Successive governments have made promises about “connection tomorrow”.

No wonder, then, that the excuses are beginning to wear a bit thin for so many people living and working in the countryside, whether it be North Yorkshire or elsewhere in the UK.

It was, therefore, with scepticism that we received the latest set of ambitious targets from Government and the mobile industry.

The commitment is to £5bn of investment and a target of guaranteed voice and mobile coverage for 90 per cent of the UK by the end of 2017.

This is a new target, better designed to meet the needs of rural areas and replacing previous urban-biased targets that related to coverage in “the areas where people live”.

There is, of course, a sting in the tail. It is increasingly evident that the deal the Government struck with the mobile operators included an agreement to change the law on access to land for placing and servicing mobile infrastructure. The so-called Electronic Communications Code was presented to Parliament last month as part of the Infrastructure Bill.

The proposed change, rushed in at the last minute, was full of holes and, most worryingly of all, sought to give Ministers the power to dictate the rent landowners can charge for access to their land. I am pleased to say we were able to fight this one off.

However, the withdrawal of the code is far from the end of the matter. There is a strong and growing lobby fuelled by the mobile operators making the argument that mobile infrastructure should be treated the same as utilities, such as electricity pylons and water pipes.

So the argument goes it is “ransom rents” that prevent them putting in the infrastructure the countryside needs to serve our rural communities.
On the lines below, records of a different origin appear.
(* ===== verification/SeqDeliver.v ===== *)
(** * SeqDeliver: which events a check delivers

    The check of a queue delivers the events that are due, in order, up to the limit, to any
    clients that keep the law [Listeners]. *)

From S2P Require Import Prelude SeqEvent SeqCells SeqMemory SeqPrioq SeqTimer SeqQueue SeqLive SeqWorld SeqCheck.
From stdpp Require Import sorting.
Open Scope Z_scope.
Open Scope state_scope.

(** ** Clients that record *)

Definition records : Type := list snd_seq_event.

#[export] Instance no_timers : SndTimer records := {|
  snd_timer_open := fun _ _ t => (0, t);
  setup_slave := fun _ _ _ t => t;
  setup_callback := fun _ _ t => t;
  hw_slave := fun _ _ => None;
  snd_timer_resolution := fun _ _ => 0;
  snd_timer_start := fun _ _ t => t;
  snd_timer_stop := fun _ t => t;
  snd_timer_close := fun _ t => t |}.

(** ** What a check may count on

    The events that are planned in a queue, and how one is planned: behind those that come
    earlier and behind those of its time, unless it has priority. *)
Definition plan : Type := bool -> list snd_seq_event.

Fixpoint insert_event (e : snd_seq_event) (l : list snd_seq_event) : list snd_seq_event :=
  match l with
  | [] => [e]
  | d :: l => if (key e <? key d) || ((key e =? key d) && is_prior e) then e :: d :: l else d :: insert_event e l
  end.

Definition place (e : snd_seq_event) (P : plan) : plan :=
  fun b => if Bool.eqb b (is_tick e) then insert_event e (P b) else P b.
Definition schedule (new : list snd_seq_event) (P : plan) : plan := foldl (fun P e => place e P) P new.
Definition without (ticks : bool) (P : plan) : plan := fun b => if Bool.eqb b ticks then tail (P b) else P b.

(** A note is heard as a note-on, and comes back as the note-off that ends it. *)
Definition sounding (e : snd_seq_event) : snd_seq_event := if is_note e then e <| ev_type := EVENT_NOTEON |> else e.
Definition comes_back (clk : seq_timer) (e : snd_seq_event) (P : plan) : plan :=
  if is_note e then place (absolute clk (note_off e)) P else P.

Definition sender (e : snd_seq_event) : Z := addr_client (ev_source e).

Definition events (m : seqmem) (l : list Z) : list snd_seq_event := event_at m <$> l.
Definition planned {T} (w : world T) (ls : bool -> list Z) : plan := fun b => events (w_mem w) (ls b).

(** The clients of a sequencer as queue [id] meets them: [known] says which there are, and
    [hears] what the delivery of an event may answer and do to the clients, and which events
    they then schedule in the queue.  The delivery may schedule events only if it reached
    somebody, asks for another check then, as enqueuing does, and leaves the clock alone. *)
Class Listeners (id : Z) (T : Type) `{SndTimer T} `{SeqClients T} := {
  known : Z -> T -> bool;
  hears : Z -> snd_seq_event -> Z -> T -> T -> list snd_seq_event -> Prop;
  known_ok c (w : world T) : client_exists c w = known c (w_core w);
  hears_ok (w : world T) q client e atomic hop hold ls :
    queue_is w id q hold ls -> q_check_blocked q = true ->
    exists rc w' q' ls' new,
      snd_seq_deliver_event client e atomic hop w = Some (rc, w') /\
      hears client e rc (w_core w) (w_core w') new /\
      queue_is w' id q' hold ls' /\ q_check_blocked q' = true /\ q_timer q' = q_timer q /\
      (forall b, planned w' ls' b = schedule new (planned w ls) b) /\
      (forall a, a ∈ hold -> event_at (w_mem w') a = event_at (w_mem w) a) /\
      (new = [] /\ q_check_again q' = q_check_again q \/ 0 < rc /\ q_check_again q' = true) }.

(** ** What a check does

    What is left of its limit, the events that are planned, and the clients. *)
Record agenda {T} := Agenda { ag_left : Z; ag_plan : plan; ag_core : T }.
Arguments agenda : clear implicits.

(** The time of an event has come. *)
Definition has_come (ticks : bool) (clk : seq_timer) (e : snd_seq_event) : Prop :=
  let t := ev_time e in
  if ticks then tick t <= cur_tick (tmr_tick clk)
  else tv_sec t < tv_sec (cur_time clk) \/ tv_sec t = tv_sec (cur_time clk) /\ tv_nsec t <= tv_nsec (cur_time clk).

Definition spend (d rc : Z) : Z := if 0 <? rc then d - rc else d.

Section Agenda.
Context {T : Type} (known : Z -> T -> bool) (hears : Z -> snd_seq_event -> Z -> T -> T -> list snd_seq_event -> Prop).
Context (clk : seq_timer).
It is a powerful argument, with strong emotive support from MPs; it is also a highly convenient position for the operators to take. The Government’s own study, commissioned in 2013, shows that rental charges make up a small percentage of the cost of erecting and maintaining infrastructure.

Any move to impose state regulation, disrupt a functioning market and impose preferential rents for multi-national telecommunications companies cannot be justified by simplistic emotive arguments.

There is a point of principle that we cannot ignore. Members have the right to seek a market value rent for access to, and use of, their land, but there is also a clear interest for Government and the mobile phone providers not to impose their will on landowners.

If the law encourages operators to impose terms rather than negotiate, the consequence will be a significant increase in unnecessary conflict and legal disputes.

Our efforts in blocking the first draft of the revised code mean there will now be a consultation on the subject and we will continue forcefully to make our case.

There is still a way to go before we secure a resolution to this important issue, but we are committed to staying the course. We want to see rural communities and rural businesses getting the connections they need.

We will play a full and constructive part in making that happen. We will not, however, do that by allowing Government to ride roughshod over a member’s right to seek a reasonable market value for rent and access to their land.

Henry Robinson is president of the Country Land & Business Association.